Chapter 11

Any idea what it might be worth?” Pete asks.

“How do you put a price on something like that?” Mac says. He takes the stone duck back from Pete. “I’ve never seen anything like it. My father never found anything like it in the dirty thirties, when the land blew down to hardpan. He gathered up pails full of arrowheads, but nothing like this.”

“Put it on eBay,” Sid says. “Everything’s got a price. All it takes is to find a buyer.”

“I’m not selling anything,” Mac says. “But if I keep losing at pea pool, I might just as well put this table on eBay.”

For years, every Monday morning in Mac’s basement, they have played pea pool. When the pool hall closed, Mac bought one of the tables. It took four men to carry each slate to the truck, and they slid them down planks through Mac’s basement window. The rumpus room takes up most of the basement, and the pool table takes up most of the rumpus room. Since Peggy died, the room’s gone a bit stale…dank, like a hunter’s cabin up in the forest that’s been closed up all year but for a month in the fall. Mac’s trophy mule-deer rack is mounted up on the wall, and his arrowhead collection is displayed in picture frames. Should he get a special case made up for the duck? Before he does anything, he should let Darlene give the room a good housecleaning.
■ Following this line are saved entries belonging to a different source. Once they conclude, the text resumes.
Lemma write_all_lookup_cases (p : string) (f : file) (l : list Series)
    (fs : gmap string file) :
  write_all l fs !! p = Some f →
  fs !! p = Some f ∨
  ∃ row, row ∈ l ∧ p = row_dest (row_srn row) ∧ f = PngImage (image_of (row_srn row)).
Proof.
  intros Hf.
  destruct (decide (p ∈ map (fun row => row_dest (row_srn row)) l)) as [Hp|Hp].
  - right. apply list_elem_of_fmap in Hp as (row & -> & Hrow).
    destruct (write_all_lookup_dest row l fs Hrow) as (row' & Hrow' & Hd & Hl).
    exists row'. split_and!; [done|done|]. congruence.
  - left. by rewrite write_all_lookup_notin in Hf.
Qed.

(** What a batch leaves in the files it writes does not depend on what was
    there. *)
Lemma write_all_lookup_indep (p : string) (l : list Series) (fs fs' : gmap string file) :
  p ∈ map (fun row => row_dest (row_srn row)) l →
  write_all l fs !! p = write_all l fs' !! p.
Proof.
  induction l as [|x l IH] using rev_ind; intros Hp.
  - by apply elem_of_nil in Hp.
  - rewrite !write_all_snoc, !lookup_insert. case_decide as Hx; [done|].
    apply IH. rewrite map_app in Hp. apply elem_of_app in Hp as [Hp|Hp]; [done|].
    simpl in Hp. apply list_elem_of_singleton in Hp. by subst.
Qed.

Lemma write_all_idem (l : list Series) (fs : gmap string file) :
  write_all l (write_all l fs) = write_all l fs.
Proof.
  apply map_eq. intros p.
  destruct (decide (p ∈ map (fun row => row_dest (row_srn row)) l)) as [Hp|Hp].
  - by apply write_all_lookup_indep.
  - by rewrite write_all_lookup_notin.
Qed.

Lemma write_all_dom (l : list Series) (fs : gmap string file) :
  dom (write_all l fs) =
  list_to_set (map (fun row => row_dest (row_srn row)) l) ∪ dom fs.
Proof.
  induction l as [|x l IH] using rev_ind.
  - simpl. by rewrite (left_id_L ∅ (∪)).
  - rewrite write_all_snoc, dom_insert_L, IH, map_app, list_to_set_app_L. simpl.
    rewrite (right_id_L ∅ (∪)). rewrite (assoc_L (∪)).
    f_equal. by rewrite (comm_L (∪)).
Qed.

(** ** Where a batch stops *)

Lemma processed_all (ds : gset string) (l : list Series) :
  Forall (fun row => row_error ds row = None) l →
  processed ds l = l ∧ first_error ds l = None.
Proof.
  induction 1 as [|row l Hrow _ [IH1 IH2]]; [done|].
  simpl. rewrite Hrow. by rewrite IH1, IH2.
Qed.

Lemma processed_stop (ds : gset string) (l1 l2 : list Series) (row : Series) (e : exn) :
  Forall (fun row => row_error ds row = None) l1 →
  row_error ds row = Some e →
  processed ds (l1 ++ row :: l2) = l1 ∧ first_error ds (l1 ++ row :: l2) = Some e.
Proof.
  intros Hl1 Hrow. induction Hl1 as [|x l1 Hx _ [IH1 IH2]].
  - simpl. by rewrite Hrow.
  - simpl. rewrite Hx. by rewrite IH1, IH2.
Qed.
(** The score for the counts, when there is a non-missing entry. *)
Lemma score_step (p d t p' d' : Z) :
  0 <= p -> 0 <= d -> p + d <= t -> 0 < t ->
  p' - d' <= 1 -> -1 <= p' - d' ->
  (p' - d' = 1 ->
   (inject_Z (p - d) / inject_Z t * 100
    <= inject_Z (p + p' - (d + d')) / inject_Z (t + 1) * 100)%Q) /\
  (p' - d' = -1 ->
   (inject_Z (p + p' - (d + d')) / inject_Z (t + 1) * 100
    <= inject_Z (p - d) / inject_Z t * 100)%Q) /\
  (p' - d' = 0 ->
   (0 <= p - d ->
    (0 <= inject_Z (p + p' - (d + d')) / inject_Z (t + 1) * 100
     <= inject_Z (p - d) / inject_Z t * 100)%Q) /\
   (p - d <= 0 ->
    (inject_Z (p - d) / inject_Z t * 100
     <= inject_Z (p + p' - (d + d')) / inject_Z (t + 1) * 100 <= 0)%Q)).
Proof.
  intros Hp Hd Hpd Ht Hup Hlo.
  destruct t as [|t|t]; try lia.
  replace (Z.pos t + 1) with (Z.pos (t + 1)) by lia.
  unfold Qle, Qdiv, Qmult, Qinv, inject_Z; simpl.
  repeat split; intros; nia.
Qed.

(** The score after one more non-missing entry that adds [p'] promoters and
    [d'] detractors, in terms of the counts before. *)
Lemma compute_enps_cons_counts (c : num) (series : list num) (p' d' : Z) :
  not_missing c = true ->
  (if equals 100 c then 1 else 0) = p' ->
  (if equals (-100) c then 1 else 0) = d' ->
  compute_enps (c :: series)
  = (inject_Z (count_entries (equals 100) series + p'
               - (count_entries (equals (-100)) series + d'))
     / inject_Z (count_entries not_missing series + 1) * 100)%Q.
Proof.
  intros Hc Hp Hd.
  pose proof (count_entries_nonneg not_missing series) as HT.
  rewrite compute_enps_counts, !count_entries_cons, Hc, Hp, Hd.
  destruct (Z.eqb_spec (1 + count_entries not_missing series) 0) as [H0|_]; [lia|].
  replace (1 + count_entries not_missing series)
    with (count_entries not_missing series + 1) by lia.
  replace (p' + count_entries (equals 100) series
           - (d' + count_entries (equals (-100)) series))
    with (count_entries (equals 100) series + p'
          - (count_entries (equals (-100)) series + d')) by lia.
  reflexivity.
Qed.

(** X23. One more answer moves the score the way it should: a promoter never
    lowers it, a detractor never raises it, and any other non-missing answer
    (a passive) pulls it toward 0 without changing its sign. *)
Theorem compute_enps_one_more (series : list num) :
  (compute_enps series <= compute_enps (Some 100 :: series))%Q /\
  (compute_enps (Some (-100) :: series) <= compute_enps series)%Q /\
  (forall q : Q,
     ~ (q == 100)%Q -> ~ (q == -100)%Q ->
     ((0 <= compute_enps series)%Q ->
      (0 <= compute_enps (Some q :: series) <= compute_enps series)%Q) /\
     ((compute_enps series <= 0)%Q ->
      (compute_enps series <= compute_enps (Some q :: series) <= 0)%Q)).
Proof.
  pose proof (count_partition series) as Hpart.
  pose proof (count_entries_nonneg (equals 100) series) as HP.
  pose proof (count_entries_nonneg (equals (-100)) series) as HD.
  pose proof (count_entries_nonneg other_value series) as HO.
  pose proof (compute_enps_cons_counts (Some 100%Q) series 1 0 eq_refl eq_refl eq_refl)
    as Hpro.
  pose proof (compute_enps_cons_counts (Some (-100)%Q) series 0 1 eq_refl eq_refl eq_refl)
    as Hdet.
  unfold num in Hpro, Hdet. rewrite Hpro, Hdet. clear Hpro Hdet.
  assert (Hq : forall q : Q, ~ (q == 100)%Q -> ~ (q == -100)%Q ->
                 compute_enps (Some q :: series)
                 = (inject_Z (count_entries (equals 100) series + 0
                              - (count_entries (equals (-100)) series + 0))
                    / inject_Z (count_entries not_missing series + 1) * 100)%Q).
  { intros q H100 Hm100. apply compute_enps_cons_counts; [reflexivity| |]; simpl.
    - destruct (Qeq_bool q 100) eqn:E; [apply Qeq_bool_iff in E; contradiction | reflexivity].
    - destruct (Qeq_bool q (-100)) eqn:E; [apply Qeq_bool_iff in E; contradiction | reflexivity]. }
  rewrite compute_enps_counts.
  remember (count_entries (equals 100) series) as P eqn:EP in *.
  remember (count_entries (equals (-100)) series) as D eqn:ED in *.
  remember (count_entries not_missing series) as T eqn:ET in *.
  clear EP ED ET.
  destruct (Z.eqb_spec T 0) as [HT0|HT0].
  - assert (P = 0) by lia. assert (D = 0) by lia. clear Hpart HO. subst P D T.
    split; [vm_compute; discriminate|]. split; [vm_compute; discriminate|].
    intros q H100 Hm100. rewrite (Hq q H100 Hm100).
    split; intros _; split; vm_compute; discriminate.
  - destruct (score_step P D T 1 0) as (Hup & _ & _); try lia.
    destruct (score_step P D T 0 1) as (_ & Hdown & _); try lia.
    destruct (score_step P D T 0 0) as (_ & _ & Hsame); try lia.
    split; [apply Hup; reflexivity|]. split; [apply Hdown; reflexivity|].
    intros q H100 Hm100. rewrite (Hq q H100 Hm100).
    destruct (Hsame eq_refl) as [Hpos Hneg].
    assert (Hsign : forall z, (0 <= inject_Z z / inject_Z T * 100)%Q <-> 0 <= z).
    { intros z. destruct T as [|t|t]; try lia.
      unfold Qle, Qdiv, Qmult, Qinv, inject_Z; simpl. split; intros; nia. }
    assert (Hsign' : forall z, (inject_Z z / inject_Z T * 100 <= 0)%Q <-> z <= 0).
    { intros z. destruct T as [|t|t]; try lia.
      unfold Qle, Qdiv, Qmult, Qinv, inject_Z; simpl. split; intros; nia. }
    split.
    + intros H. apply Hpos. apply Hsign. exact H.
    + intros H. apply Hneg. apply Hsign'. exact H.
Qed.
Not much has changed in their game of pea pool, except instead of nickels and dimes it’s a dollar a kill, a dollar from everybody for the eight ball and five dollars when you sink your own.

“I think Sid has the five pea,” Abner says.

“Hey?” Pete says, shifting his aim from the fourteen ball to the five.

“Play your own game, Abner. How would you know what pea I have?”

Pete shoots the five ball into the corner pocket, drawing his cue ball back for a clear shot at the eight.

“I’m dead,” Sid says. “And next time, Abner, keep your mouth shut.”

“Then keep your pea in your pocket instead of taking it out to look at every time it’s your shot.”

“Hey, Mac,” Pete says as he chalks his cue. “You weren’t by yourself when you found that duck, hey? What’s going on with you and her? Hey? Hey?”

“Hurry up and shoot,” Nick says.

“But maybe something else is going on. Her mother snooping around at the café the other day? Just what are they doing here? What are they looking for?”

“The old lady gave you the once-over a few times,” Nick says. “Maybe she wants your body.”

Pete aims at the side pocket. “Whack!” The eight ball drops. “That will be a dollar from each of you,” he says, and then he sinks the one ball, the number on his pea. “And another five dollars each.”

“Jeepers! Just my luck,” Jeepers says. “It was my turn to shoot next, and my nine was right by the hole!”

“I wonder if they do know something?” Sid asks. “Have they said anything to you, Mac?”

“It’s nothing to do with that. The young one teaches at the college in Bad Hills, and she lives here because the rent’s cheap.”

“Are they treaty Indians?” Nick asks. “From Three Crows?”

“The guy from Three Crows who bought my land is the artist’s brother,” Abner says.

“Anyway,” Pete says to Mac, “don’t get in too deep, and I’d watch out for that old lady.”